Hence, I recommend you go through the owner’s manual to follow the right procedure.
What Happens If I Don’t Check My Transmission Fluid?
Not checking transmission fluid can cause several problems in the transmission system that may lead to failure. Let me highlight some of them.
Transmission Failure: The ATF quantity will eventually hit the low-level mark. And if you continue to drive the car with insufficient fluid, the system will overheat and fail.
Improper Gears Shifting: Low fluid level will also make the gears grind or slip when you try to change them. This can lead to accidents.
Decreased Fuel Economy: Not checking ATF will affect the transmission. And once the mechanism starts functioning poorly, it may use more fuel to work.
What Are The Signs Of Low Transmission Fluid?
Some common signs of low transmission fluid include a burnt smell, clunking/grinding noises during gear shifts, ATF leaks, slipping gears, reduced acceleration, and illuminated check engine lights.
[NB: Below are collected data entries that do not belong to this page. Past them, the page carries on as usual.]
(* ===== verification/Mp4Witnesses.v ===== *)
(** * The MP4 theorems at a small book

    One track of two samples, as a file with its [moov] before or behind its media. *)

From stdpp Require Import base option list sets numbers strings pretty.
From Stdlib Require Import ZArith Lia.
From S2P Require Import Prelude Mp4Bytes Mp4Edit Mp4Read Mp4File Mp4Chapters Mp4Remux Mp4Walk Mp4Tree Mp4Splice Mp4Search Mp4Retable Mp4Layout Mp4Tables Mp4Slack Mp4ChaptersTree Mp4ChaptersPut Mp4ChaptersSpec Mp4RemuxSpec Mp4Titles.

Local Open Scope Z_scope.

(** ** The book *)

Definition chunk_table (offsets : list Z) : atom := Table false (be32 0 ++ be32 (count offsets)) offsets [].
Definition sample_entry (kind : string) : atom := Node (lit "stsd") (be32 0 ++ be32 1) [Node (lit kind) (zeros 28) [] []] [].
Definition boxes (kind : string) : list atom :=
  [sample_entry kind; stts_atom [10; 10]; stsc_atom; stsz_atom [3; 2]; Leaf (lit "saiz") (zeros 1); chunk_table [400; 403]].

Definition within : list tframe :=
  [mk_tframe [Leaf (lit "mvhd") (zeros 24)] (lit "trak") [] []; mk_tframe [] (lit "mdia") [] []; mk_tframe [] (lit "minf") [] []].
Definition table_frame : tframe := mk_tframe [] (lit "stbl") [] [].
Definition movie (kind : string) : list atom := tree (moov_frame :: within) table_frame (boxes kind).

Definition track : list atom := [Leaf (lit "mvhd") (zeros 4); Node (lit "trak") [] [chunk_table [100; 103]] []].

(** ** Editing *)


Lemma splice_is_substitution_witness :
  splice_replace (plug [mk_frame [] (lit "moov") [] []; mk_frame [Leaf (lit "mvhd") []] (lit "trak") [] (lit "...")] (lit "tkhd"))
    24 28 (lit "longer")
  = Done (plug [mk_frame [] (lit "moov") [] []; mk_frame [Leaf (lit "mvhd") []] (lit "trak") [] (lit "...")] (lit "longer")).
Proof.
  set (p := [mk_frame [] (lit "moov") [] []; mk_frame [Leaf (lit "mvhd") []] (lit "trak") [] (lit "...")]).
  assert (H1 : forallb frame_ok p = true) by (by vm_compute). assert (H2 : fits p (sers [] ++ lit "tkhd" ++ []) = true) by (by vm_compute).
  exact (splice_is_substitution p [] (lit "tkhd") [] (lit "longer") H1 eq_refl H2 ltac:(by vm_compute)).
Defined.

Lemma search_prefers_the_last_track_witness :
  find_box_range (sers [Node (lit "moov") [] [Node (lit "trak") [] [Leaf (lit "tkhd") (lit "1")] []; Node (lit "trak") [] [Leaf (lit "tkhd") (lit "2")] []] []])
    (lit "tkhd") = Done (Some (33, 42)).
Proof.
  set (t1 := Node (lit "trak") [] [Leaf (lit "tkhd") (lit "1")] []).
  destruct (search_prefers_the_last_track (lit "tkhd") [t1] [] [Leaf (lit "tkhd") (lit "2")] [] [] [] []) as (s & a & E & Hin);
    [done|apply (bool_decide_unpack _); by vm_compute|done|by vm_compute|done|].
  change (all_occurs (lit "tkhd") [Leaf (lit "tkhd") (lit "2")] (8 + len [] + len (sers [t1]) + 8 + len [])) with [(33, Leaf (lit "tkhd") (lit "2"))] in Hin.
  apply list_elem_of_singleton in Hin as [= -> ->]. exact E.
Defined.

Lemma slack_round_trip_witness :
  len (moov_of track) = 52 ∧ match pad_moov_to (moov_of track) 80 with
  | Done p => len p = 80 ∧ (p = moov_of track ∧ 80 = len (moov_of track) ∨ strip_trailing_free p = Done (moov_of track, true))
  | Err e => e = NoRoom (len (moov_of track)) 80 ∧ (80 < len (moov_of track) + 8 ∨ U32_MAX < 80) ∧ 80 ≠ len (moov_of track)
  | _ => False
  end.
Proof. split; [by vm_compute|]. exact (slack_round_trip track 80 eq_refl). Defined.

Lemma shift_round_trip_witness :
  let moved := [Leaf (lit "mvhd") (zeros 4); Node (lit "trak") [] [chunk_table [107; 110]] []] in
  shift_chunk_offsets (sers track) 50 7 = Done (sers moved) ∧ shift_chunk_offsets (sers moved) 50 (-7) = Done (sers track).
Proof. exact (shift_round_trip 50 7 track eq_refl ltac:(done) ltac:(done)). Defined.

(** ** Files *)

Definition brands : tbox := mk_tbox (lit "ftyp") false (lit "M4B ").
Definition media : tbox := mk_tbox (lit "mdat") false (lit "abcde").

Lemma media_last : readable [brands] (moov_box track) [media] [].
Proof. split; [by vm_compute|by repeat constructor|done|by vm_compute|by vm_compute|by vm_compute]. Qed.
Lemma media_first : readable [brands; media] (moov_box track) [] [].
Proof. split; [by vm_compute|by repeat constructor|done|by vm_compute|by vm_compute|by vm_compute]. Qed.

(** A [moov] of eight bytes less, and one of eight more. *)
Definition shorter : list atom := [Leaf (lit "mvhd") (zeros 4); Node (lit "trak") [] [chunk_table []] []].
Definition longer : list atom := [Leaf (lit "mvhd") (zeros 12); Node (lit "trak") [] [chunk_table [100; 103]] []].

Lemma rewritten_moov_reads_back_witness :
  ∃ file', write_moov_in_place (file_of [brands] (moov_box track) [media] []) (moov_at [brands] (moov_box track) [media]) (moov_of shorter)
    = Done file'
  ∧ ∃ new, read_moov file' = Done (mk_MoovLocation 12 (len new) false, new) ∧ strip_trailing_free new = Done (moov_of shorter, true).
Proof.
  destruct (rewritten_moov_reads_back [brands] (moov_box track) [media] [] shorter media_last) as (at_ & old & Hr & H);
    [done|by vm_compute|by vm_compute|].
  assert (E : at_ = moov_at [brands] (moov_box track) [media]) by (vm_compute in Hr; injection Hr as <- _; by vm_compute).
  subst at_. cbv zeta in H. destruct (write_moov_in_place _ _ _) as [file'| | |] eqn:Ew;
    [|destruct H as (_ & _ & H); vm_compute in H; done|done..].
  exists file'. split; [done|]. destruct H as (new & H1 & H2 & _). exists new. split; [exact H1|]. destruct H2 as [E|H2]; [|done].
  exfalso. vm_compute in Ew. injection Ew as <-. rewrite E in H1. vm_compute in H1. discriminate.
Defined.


(** ** Chapters *)

(** A movie of five seconds with one audio track and room behind it, and two chapters for it. *)
Definition five_seconds : list atom :=
  [Leaf (lit "mvhd") (be32 0 ++ be32 0 ++ be32 0 ++ be32 1000 ++ be32 5000);
   node (lit "trak") [Leaf (lit "tkhd") (be32 0 ++ be32 0 ++ be32 0 ++ be32 1 ++ zeros 20);
                      node (lit "mdia") [Leaf (lit "hdlr") (be32 0 ++ be32 0 ++ lit "soun" ++ zeros 4)]]].
Definition roomy : tbox := mk_tbox (lit "moov") false (sers (five_seconds ++ [Leaf (lit "free") (zeros 700)])).
Definition two : list chapter := [(lit "One", 0); (lit "Two", 2000)].
Definition titles : bytes := title_sample (lit "One") ++ title_sample (lit "Two").

Lemma five_tree : movie_tree five_seconds.
Proof. split; by vm_compute. Qed.
Lemma five_stripped : strip_tree five_seconds = five_seconds.
Proof. by vm_compute. Qed.
Lemma five_ids : Forall (λ i, i < U32_MAX) (track_ids five_seconds).
Proof. change (track_ids five_seconds) with [1]. by repeat constructor. Qed.
Lemma five_audio : is_Some (List.find (has_id (default 1 (audio_id five_seconds))) five_seconds).
Proof. by eexists. Qed.
Lemma five_timing : read_mvhd_timing (moov_ser five_seconds) = Done (1000, 5000).
Proof. by vm_compute. Qed.
Lemma roomy_free : strip_trailing_free (tser roomy) = Done (moov_ser five_seconds, true).
Proof. by vm_compute. Qed.
Lemma two_samples : build_chapter_samples two ((5000 * 1000 / 1000) mod 2 ^ 64) = (titles, [17; 17], [2000; 3000]).
Proof. by vm_compute. Qed.
Lemma roomy_first : readable [brands] roomy [media] [].
Proof. split; [by vm_compute|by repeat constructor|done|by vm_compute|by vm_compute|by vm_compute]. Qed.
Lemma roomy_last : readable [brands; media] roomy [] [].
Proof. split; [by vm_compute|by repeat constructor|done|by vm_compute|by vm_compute|by vm_compute]. Qed.


Lemma chapters_are_replaced_witness :
  ∃ m2 m3 final, put_chapters (moov_ser five_seconds) two 5000 5000 [17; 17] [2000; 3000] 900 = Done m2
  ∧ strip_existing_chapters m2 = Done m3
  ∧ put_chapters m3 [(lit "All", 0)] 5000 5000 [17] [5000] 950 = Done final
  ∧ put_chapters (moov_ser five_seconds) [(lit "All", 0)] 5000 5000 [17] [5000] 950 = Done final.
Proof.
  pose proof (chapters_are_replaced five_seconds two 5000 5000 [17; 17] [2000; 3000] 900 [(lit "All", 0)] 5000 5000 [17] [5000] 950 five_tree) as H.
  cbv zeta in H. rewrite five_stripped in H. destruct (H five_ids five_audio) as (m1 & m2 & m3 & final & H1 & H2 & H3 & H4 & H5); [by vm_compute..|].
  rewrite (strip_refines five_seconds five_tree), five_stripped in H1. apply Done_inj in H1. subst m1. exists m2, m3, final. by split_and!.
Defined.

Lemma chapter_titles_are_found_witness :
  let file := file_of [brands] roomy [media] [] in
  ∃ file' at_ samples p, write_audiobook_chapters file two = Done file'
  ∧ sample_table 6 file' (table_header at_ (stbl_of [17; 17] [2000; 3000] (len file + 8))) 0 = Done (samples, p)
  ∧ ∀ s, samples !! 1%nat = Some s → slice file' (si_offset s) (si_offset s + si_size s) = title_sample (lit "Two").
Proof.
  set (file := file_of [brands] roomy [media] []).
  pose proof (chapter_titles_are_found [brands] roomy media five_seconds true two 1000 5000 roomy_first ltac:(by repeat constructor) eq_refl ltac:(done)
    ltac:(by vm_compute) roomy_free five_tree) as H.
  cbv zeta in H. rewrite five_stripped in H. specialize (H five_ids five_audio five_timing ltac:(done)). rewrite two_samples in H.
  destruct H as (file' & at_ & E & _ & _ & Hread); [by vm_compute|by vm_compute|by vm_compute|].
  destruct (Hread 6%nat 0 ltac:(lia)) as (samples & p & Et & _ & _ & Hs). exists file', at_, samples, p. split_and!; [exact E|exact Et|].
  intros s Hk. exact (Hs 1%nat s (lit "Two") 2000 Hk eq_refl).
Defined.

(** ** Samples *)

Lemma any_tables_are_samples_or_refused_witness :
  build_samples [(1, 10)] [mk_ChunkMapEntry 1 2 1] [3; 2] [400]
  = Done [mk_SampleInfo 400 3 0 10 0; mk_SampleInfo 403 2 10 10 0]
  ∧ clocked 0 [mk_SampleInfo 400 3 0 10 0; mk_SampleInfo 403 2 10 10 0].
Proof.
  split; [done|].
  exact (proj1 (proj2 (any_tables_are_samples_or_refused [(1, 10)] [mk_ChunkMapEntry 1 2 1] [3; 2] [400] ltac:(by repeat constructor)))).
Defined.

Lemma wrapped_size_hangs_the_parser_witness :
  parse_mp4 100 (wrapping [brands] (lit "free") []) = Spin.
Proof. exact (proj1 (wrapped_size_hangs_the_parser [brands] (lit "free") [] eq_refl ltac:(done) eq_refl ltac:(by vm_compute)) 100%nat). Defined.

(** ** A remux *)

(** A protected book, its samples re-encoded into two of three and two bytes. *)
Definition plan : ProgressiveWriteInput := mk_ProgressiveWriteInput (sers (movie "aavd")) 0 92 1000 1000 [3; 2] [10; 10].
Definition fill (i : nat) : outcome bytes := match i with 0%nat => Done (lit "abc") | 1%nat => Done (lit "de") | _ => Err Io end.

Lemma plan_remuxable : remuxable plan within table_frame (boxes "mp4a").
Proof.
  split.
  - split; by vm_compute.
  - split; by vm_compute.
  - by vm_compute.
  - by vm_compute.
  - by eexists.
  - by eexists.
  - by eexists.
  - by eexists.
  - split_and!; [done|by repeat constructor|by repeat constructor|done|by vm_compute].
  - by vm_compute.
Qed.

Lemma fill_short i s : fill i = Done s → len s < 2 ^ 32.
Proof. destruct i as [|[|i]]; cbn [fill]; [intros [= <-]; by vm_compute..|done]. Qed.
Lemma fill_sizes i n : pw_sample_sizes plan !! i = Some n → ∃ s, fill i = Done s ∧ len s = n.
Proof. destruct i as [|[|i]]; cbn; [intros [= <-]; by eexists..|done]. Qed.

Lemma written_samples_are_in_place_witness :
  ∃ out o, write_progressive_m4b plan fill = Done out ∧ slice out o (o + 3) = lit "abc".
Proof.
  destruct (remux_finishes plan within table_frame (boxes "mp4a") fill plan_remuxable fill_short fill_sizes) as (out & E & L).
  assert (Hb : media_start U32_MAX + total (pw_sample_sizes plan) ≤ U64_MAX) by (by vm_compute).
  assert (Hs : Forall (λ s, 0 ≤ s) (pw_sample_sizes plan)) by (by repeat constructor).
  destruct (written_samples_are_in_place plan fill out Hs fill_short (Z.le_trans _ _ _ L Hb) E)
    as (moov & built & offsets & samples & _ & _ & _ & Hlen & Hsz & Hat).
  destruct samples as [|s samples]; [done|]. destruct offsets as [|o offsets]; [done|].
  destruct (Hat 0%nat o s eq_refl eq_refl) as [Hf Hslice]. apply Done_inj in Hf. subst s.
  exists out, o. split; [exact E|exact Hslice].
Defined.

Lemma remuxed_samples_are_found_again_witness :
  ∃ out at_ ks samples, write_progressive_m4b plan fill = Done out
    ∧ (∃ pos, sample_table (S (length ks)) out (atom_header at_ (stbl_node ks)) 0 = Done (samples, pos))
    ∧ map si_size samples = [3; 2].
Proof.
  destruct (remuxed_samples_are_found_again plan within table_frame (boxes "mp4a") fill plan_remuxable ltac:(by vm_compute) fill_short fill_sizes)
    as (out & at_ & ks & samples & E & _ & Hread & Hs & _).
  exists out, at_, ks, samples. split; [exact E|]. split; [|exact Hs]. apply Hread. lia.
Defined.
It’s a must to check ATF the right way. With this, we can know about its quantity, quality, and other possible issues like leaks properly. Although the default process involves running the engine and inspecting transmission fluid, some models work differently. So, I’ll say it again, and that is to read the vehicle manual before doing anything.
However, it’s a must to follow the maintenance rules. I always prefer checking transmission fluid once every month and recommend the same. You should consider getting a fresh batch every 30,000 to 100,000 miles depending on the models. This way, the system will work fine and let you enjoy driving.